The AI adoption blockers aren’t technical — they’re permission
Look at what that list becomes when you’re the one living it. “Where do I start” isn’t tool paralysis — it’s not knowing whether you’re even allowed to put client data into one of these tools. “We can’t find a champion” isn’t a vacancy — it’s you, the unicorn they went looking for, expected to produce magic with no mandate.
“The team won’t adopt it” includes you, for a rational reason: automate your own work and you just get handed more of it for the same pay, having made yourself look more replaceable in the process. “We need training” means you’re teaching yourself on your own time and quietly becoming everyone else’s trainer too. And “what’s left for my team” is really the question you lie awake on — what’s left for me?
Notice the pattern. Almost none of those are technical problems. You can learn the tools — what stops you is permission, time, recognition, and incentive, and those sit on someone else’s desk. That tells you exactly which problems to solve yourself and which ones to ask for help with.
Leading AI adoption starts where you don’t need permission
More is in your hands than it feels. Start in the gaps — the work that happens between your core platforms, on your own outputs, where no client data and no integration are involved. Drafting a client email, restructuring a messy file, turning a rough analysis into something a partner can read, summarizing a long document before a meeting. You don’t need a sign-off to point AI at your own draft work, and that’s where the fastest wins live.
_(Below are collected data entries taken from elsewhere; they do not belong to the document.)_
Lemma called_untouched z rc w w' p : called z rc w w' -> ptr_of z <> Some p -> untouched (nw_cli w) p -> untouched (nw_cli w') p.
Proof.
  intros C Hz [U1 U2]. destruct (cd_trace _ _ _ _ C) as (l & El & Hl). split.
  - intros m z' code. rewrite El. intros [H|H]%elem_of_app; [by eapply U1|by destruct (Hl m z' code)].
  - intros q m z' Hq Hz'. destruct (cd_adds _ _ _ _ C) as [E|(_ & q0 & m0 & _ & E & Hc & _)]; rewrite E in Hq; [by eapply U2|].
    destruct (decide (q = q0)) as [->|Hn]; [|rewrite lookup_insert_ne in Hq by done; by eapply U2].
    rewrite lookup_insert_eq in Hq. injection Hq as <-. congruence.
Qed.

(** ** Steps on objects *)

Lemma lib_ok_same c c' objs next :
  lib_ok c objs next -> c_msgs c' = c_msgs c -> c_trace c' = c_trace c -> wf c' -> bounded c' -> lib_ok c' objs next.
Proof.
  intros [Hwf Hb Hcl Hlt Hcb Hold Hpend Huniq Hdone] Em Et Hw Hb'.
  split; unfold pending, untouched in *; rewrite ?Em, ?Et; try done.
Qed.

Lemma lib_ok_delete c objs next p :
  lib_ok c objs next -> (forall q cb, pending c q cb -> cb_obj cb <> Some p) -> lib_ok c (delete p objs) next.
Proof.
  intros [Hwf Hb Hcl Hlt Hcb Hold Hpend Huniq Hdone] Hp. split; try done.
  - intros q o [_ Hq]%lookup_delete_Some. eauto.
  - intros q [o [_ Hq]%lookup_delete_Some]. eauto.
  - intros q cb r Hq Hr. rewrite lookup_delete_ne; [eauto|]. intros ->. by destruct (Hp _ _ Hq).
  - intros q o [_ Hq]%lookup_delete_Some. eauto.
Qed.

Lemma lib_ok_alloc c objs next o :
  lib_ok c objs next -> obj_done o = false -> obj_errc o = 0 -> lib_ok c (<[next := o]> objs) (S next).
Proof.
  intros [Hwf Hb Hcl Hlt Hcb Hold Hpend Huniq Hdone] Hd He. split; try done.
  - intros q o1 [[-> <-]|[_ Hq]]%lookup_insert_Some; eauto.
  - intros q [o1 [[-> <-]|[_ Hq]]%lookup_insert_Some]; [lia|]. specialize (Hlt q (ex_intro _ _ Hq)). lia.
  - intros q Hq. apply Hold. lia.
  - intros q cb r Hq Hr. destruct (Hpend _ _ _ Hq Hr) as (o1 & Ho & ?). exists o1. split; [|done].
    rewrite lookup_insert_ne; [done|]. specialize (Hlt r (ex_intro _ _ Ho)). lia.
  - intros q o1 [[-> <-]|[_ Hq]]%lookup_insert_Some; [congruence|eauto].
Qed.

(** The handle a new one gets is an address like any other. *)
Lemma lib_ok_next c objs next : lib_ok c objs next -> lib_ok c objs (S next).
Proof.
  intros [Hwf Hb Hcl Hlt Hcb Hold Hpend Huniq Hdone]. split; try done.
  - intros q Hq. specialize (Hlt q Hq). lia.
  - intros q Hq. apply Hold. lia.
Qed.

Lemma lib_ok_called cb rc w w' :
  ninv w -> called (copts_of_cb cb) rc w w' ->
  (forall p, cb_obj cb = Some p -> untouched (nw_cli w) p /\
     exists o, nw_objs w !! p = Some o /\ kind_ok cb (obj_kind o)) ->
  lib_ok (nw_cli w') (nw_objs w) (nw_next w).
Proof.
  intros [[Hwf Hb Hcl Hlt Hcb Hold Hpend Huniq Hdone] Ha Ht] C Hp.
  destruct (cd_trace _ _ _ _ C) as (l & El & Hl).
  assert (forall p o, nw_objs w !! p = Some o -> obj_done o = true ->
    exists e, e ∈ c_trace (nw_cli w') /\ completes_obj p (obj_errc o) e) as Hdone'.
  { intros p o Ho Hd. destruct (Hdone _ _ Ho Hd) as (e & Hin & He). exists e. split; [|done]. rewrite El. apply elem_of_app. by left. }
  assert (forall q cb', pending (nw_cli w') q cb' -> pending (nw_cli w) q cb' \/ cb' = cb) as Hpo.
  { intros q cb' (m & Hq & Hd & Hc). destruct (cd_adds _ _ _ _ C) as [E|(_ & q0 & m0 & _ & E & Hc0 & _)]; rewrite E in Hq.
    - left. by exists m.
    - destruct (decide (q = q0)) as [->|Hn]; [|rewrite lookup_insert_ne in Hq by done; left; by exists m].
      rewrite lookup_insert_eq in Hq. injection Hq as <-. right. apply copts_of_cb_inj. congruence. }
  assert (forall q cb' p, pending (nw_cli w) q cb' -> cb_obj cb' = Some p -> cb_obj cb <> Some p) as Hne.
  { intros q cb' p (m & Hq & Hd & Hc) Ho Hcb'. destruct (Hp _ Hcb') as [[_ U] _]. apply (U _ _ _ Hq Hc). by rewrite ptr_of_cb. }
  split; try done; try apply C.
  - intros q m Hq. destruct (cd_adds _ _ _ _ C) as [E|(_ & q0 & m0 & _ & E & Hc0 & _)]; rewrite E in Hq; [eauto|].
    destruct (decide (q = q0)) as [->|Hn]; [|rewrite lookup_insert_ne in Hq by done; eauto].
    rewrite lookup_insert_eq in Hq. injection Hq as <-. eauto.
  - intros p Hge. apply (called_untouched _ _ _ _ _ C); [|by apply Hold]. rewrite ptr_of_cb. intros Ho.
    destruct (Hp _ Ho) as (_ & o & Hob & _). specialize (Hlt p (ex_intro _ _ Hob)). lia.
  - intros q cb' p Hpend' Ho. destruct (Hpo _ _ Hpend') as [H| ->]; [eauto|]. destruct (Hp _ Ho) as ([U _] & o & Hob & Hk).
    exists o. split; [done|]. split; [|done]. destruct (obj_done o) eqn:Hd; [|done].
    destruct (Hdone _ _ Hob Hd) as (e & Hin & He). destruct e as [| | |m z code]; try done. destruct He as [Hz _]. by destruct (U _ _ _ Hin).
  - intros q1 q2 cb1 cb2 p H1 H2 Ho1 Ho2.
    destruct (Hpo _ _ H1) as [P1| ->], (Hpo _ _ H2) as [P2| ->]; [eauto|by destruct (Hne _ _ _ P1 Ho1)|by destruct (Hne _ _ _ P2 Ho2)|].
    destruct (Hp _ Ho1) as ([_ U] & _). destruct H1 as (m1 & Hq1 & _ & Hc1), H2 as (m2 & Hq2 & _ & Hc2).
    destruct (cd_adds _ _ _ _ C) as [E|(_ & q0 & m0 & _ & E & _)].
    + rewrite E in Hq1. destruct (U _ _ _ Hq1 Hc1). by rewrite ptr_of_cb.
    + rewrite E in Hq1, Hq2. destruct (decide (q1 = q0)) as [->|N1], (decide (q2 = q0)) as [->|N2]; [done|..].
      * rewrite lookup_insert_ne in Hq2 by done. destruct (U _ _ _ Hq2 Hc2). by rewrite ptr_of_cb.
      * rewrite lookup_insert_ne in Hq1 by done. destruct (U _ _ _ Hq1 Hc1). by rewrite ptr_of_cb.
      * rewrite lookup_insert_ne in Hq1 by done. destruct (U _ _ _ Hq1 Hc1). by rewrite ptr_of_cb.
Qed.

(** A failed call leaves no message behind. *)
Lemma called_failed z rc w w' : called z rc w w' -> rc <> 0 -> c_msgs (nw_cli w') = c_msgs (nw_cli w).
Proof. intros C Hr. by destruct (cd_adds _ _ _ _ C) as [E|[E _]]. Qed.

(** ** Steps of one thread *)

Lemma app_ok_thread t s w w' :
  app_ok w -> nw_app w' = <[t := s]> (nw_app w) -> (nw_next w <= nw_next w')%nat ->
  (forall p, owns s = Some p -> (p < nw_next w')%nat /\ ((nw_app w !! t ≫= owns) = Some p \/ (nw_next w <= p)%nat)) ->
  (forall fh, io_fh s = Some fh -> (fh < nw_next w')%nat) ->
  (forall k, wants s = Some k -> exists p o, owns s = Some p /\ nw_objs w' !! p = Some o /\ obj_kind o = k) ->
  (forall q, (nw_app w !! t ≫= owns) <> Some q -> (q < nw_next w)%nat -> nw_objs w' !! q = nw_objs w !! q) ->
  (forall fh f', nw_fhs w' !! fh = Some f' ->
     (exists f, nw_fhs w !! fh = Some f /\ nf_nios f' = nf_nios f - one fh (nw_app w !! t ≫= io_fh) + one fh (io_fh s)) \/
     ((nw_next w <= fh < nw_next w')%nat /\ nf_nios f' = one fh (io_fh s))) ->
  (forall p, untouched (nw_cli w) p -> (nw_app w !! t ≫= owns) <> Some p -> untouched (nw_cli w') p) ->
  (forall p, issuing s = true -> owns s = Some p -> untouched (nw_cli w') p) ->
  app_ok w'.
Proof.
  intros [Hlt Hio Hfl Hw Hown Hn Hf] Ea Hnx Ho Hi Hws Hobj Hfh Hun Hiss.
  assert (forall t1 s1 p, t1 <> t -> nw_app w !! t1 = Some s1 -> owns s1 = Some p -> (nw_app w !! t ≫= owns) <> Some p) as Hoth.
  { intros t1 s1 p Ht H1 Hp H. destruct (nw_app w !! t) as [s0|] eqn:E0; [|done]. cbn in H. by destruct (Ht (Hown _ _ _ _ _ H1 E0 Hp H)). }
  split.
  - intros t1 s1 p. rewrite Ea. intros [[<- <-]|[_ H1]]%lookup_insert_Some Hp; [by apply Ho|]. specialize (Hlt _ _ _ H1 Hp). lia.
  - intros t1 s1 fh. rewrite Ea. intros [[<- <-]|[_ H1]]%lookup_insert_Some Hp; [by apply Hi|]. specialize (Hio _ _ _ H1 Hp). lia.
  - intros p [f Hp]. destruct (Hfh _ _ Hp) as [(f0 & H0 & _)|[? _]]; [|lia]. specialize (Hfl p (ex_intro _ _ H0)). lia.
  - intros t1 s1 k. rewrite Ea. intros [[<- <-]|[Ht H1]]%lookup_insert_Some Hk; [by apply Hws|].
    destruct (Hw _ _ _ H1 Hk) as (p & o & Hp & Hob & Hkk). exists p, o. split_and!; try done. rewrite Hobj; [done| |by eapply Hlt].
    by eapply (Hoth t1).
  - intros t1 t2 s1 s2 p. rewrite Ea. intros [[<- <-]|[Ht1 H1]]%lookup_insert_Some [[<- <-]|[Ht2 H2]]%lookup_insert_Some P1 P2; try done.
    + destruct (Ho _ P1) as [_ [H|H]]; [by destruct (Hoth t2 s2 p)|]. specialize (Hlt _ _ _ H2 P2). lia.
    + destruct (Ho _ P2) as [_ [H|H]]; [by destruct (Hoth t1 s1 p)|]. specialize (Hlt _ _ _ H1 P1). lia.
    + by eapply Hown.
  - intros fh f' Hf'. rewrite Ea, waiters_insert. destruct (Hfh _ _ Hf') as [(f & H0 & ->)|[Hge ->]]; [by rewrite (Hn _ _ H0)|].
    rewrite waiters_none; [|intros t1 s1 H1 H2; specialize (Hio _ _ _ H1 H2); lia].
    unfold one at 2. case_decide as E; [|lia]. destruct (nw_app w !! t) as [s0|] eqn:E0; [|done]. cbn in E.
    specialize (Hio _ _ _ E0 E). lia.
  - intros t1 s1 p. rewrite Ea. intros [[<- <-]|[Ht H1]]%lookup_insert_Some Hs Hp; [by apply Hiss|].
    apply Hun; [by eapply Hf|]. by eapply (Hoth t1).
Qed.

(** The thread goes on without an object; nothing but its state changes, and
    perhaps some handles are gone. *)
Lemma ninv_plain t s w w' :
  ninv w -> nw_app w' = <[t := s]> (nw_app w) ->
  owns s = None -> io_fh s = None -> wants s = None -> (nw_app w !! t ≫= io_fh) = None -> nw_cli w' = nw_cli w -> nw_objs w' = nw_objs w -> nw_next w' = nw_next w ->
  nw_tlist w' = nw_tlist w -> (forall p f, nw_fhs w' !! p = Some f -> nw_fhs w !! p = Some f) -> ninv w'.
Proof.
  intros [Hl Ha Ht] Ea Ho Hi Hw H0 Ec Eo En Et Ef. split; [by rewrite Ec, Eo, En| |by rewrite Et].
  apply (app_ok_thread t s w w'); try done; rewrite ?Ho, ?Hi, ?Hw, ?En, ?Ec; try done.
  - intros q _ _. by rewrite Eo.
  - intros fh f' Hf. left. exists f'. split; [by apply Ef|]. rewrite H0. unfold one. rewrite decide_False by done. lia.
Qed.

Lemma ninv_malloc w ok w1 :
  ninv w -> nw_malloc w = (ok, w1) ->
  ninv w1 /\ exists c1, w1 = set_nw_cli c1 w /\ c_msgs c1 = c_msgs (nw_cli w) /\ c_trace c1 = c_trace (nw_cli w).
Proof.
  intros [Hl Ha Ht] E. unfold nw_malloc, c_malloc_ok, c_nondet, mbind, C_bind, mret, C_ret in E. injection E as _ <-.
  set (c1 := set_c_oracle_i _ (nw_cli w)). assert (wf c1) as Hw.
  { apply (wf_still (nw_cli w)); [|apply Hl]. split; try done. exists []. by rewrite app_nil_r. }
  split; [|by exists c1]. split; [|by destruct Ha; split|done].
  eapply lib_ok_same; [done|done|done|done|apply Hl].
Qed.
When something works, don’t let it evaporate. Have the AI write up the steps so you can run it again — a reusable recipe the tools call a “skill” — and the second time costs you minutes instead of an afternoon. Then share it. That’s how scattered experiments turn into the visible wins the firm actually notices.
Don’t be the only battery, either. Jason’s right that one person carrying all the energy burns out fast. Find the one or two other people who light up about this and pull them in, and start a place — a channel, five minutes in a meeting you already have — where people name one thing they used AI for that week. You can build that habit without anyone’s budget approval.
And point the time you free up at the work a tool can’t do — the judgment calls, the client conversation, the read on a specific situation that only you have. That’s not a consolation prize. It’s the part of your job that gets more valuable as the routine work gets cheaper.
Then ask for the rest — and let the ask be the proof
The rest you ask for, plainly, as a short list. A green light on which tools are approved and one clear rule for client data, so you stop guessing. A few protected hours a week, with the mandate in writing. Recognition that counts at review time — and an explicit agreement that finishing faster won’t simply mean more work for the same pay. And a straight conversation about how your role grows from here.
Here’s the part to hold onto. The fact that you can write that list is proof you understand this better than anyone else in the firm. It isn’t a complaint — it’s the deliverable of the person who’s actually thought it through, and it’s a far stronger career move than quietly absorbing the whole problem until you burn out.
So if you’ve been doubting whether you’re “technical enough” to be the AI person, that was never the bar. The bar is whether you’ll do the part you control and ask clearly for the part you don’t.
And if you’re the partner reading over a team member’s shoulder right now — that list of four is what your champion won’t say out loud. Say yes before they stop asking.
To make that ask easier, I’ve turned the list of four into a one-page Ask List you can take straight to your partner — the exact asks, why each one matters, the words to use, and the “what I’ll do in return” half that makes it a fair trade instead of a wish list. You’ll find it with this article. Fill it in, and a hard conversation becomes a one-page proposal.
You didn’t need permission to read this far. What’s the first thing you’ll do without waiting for it?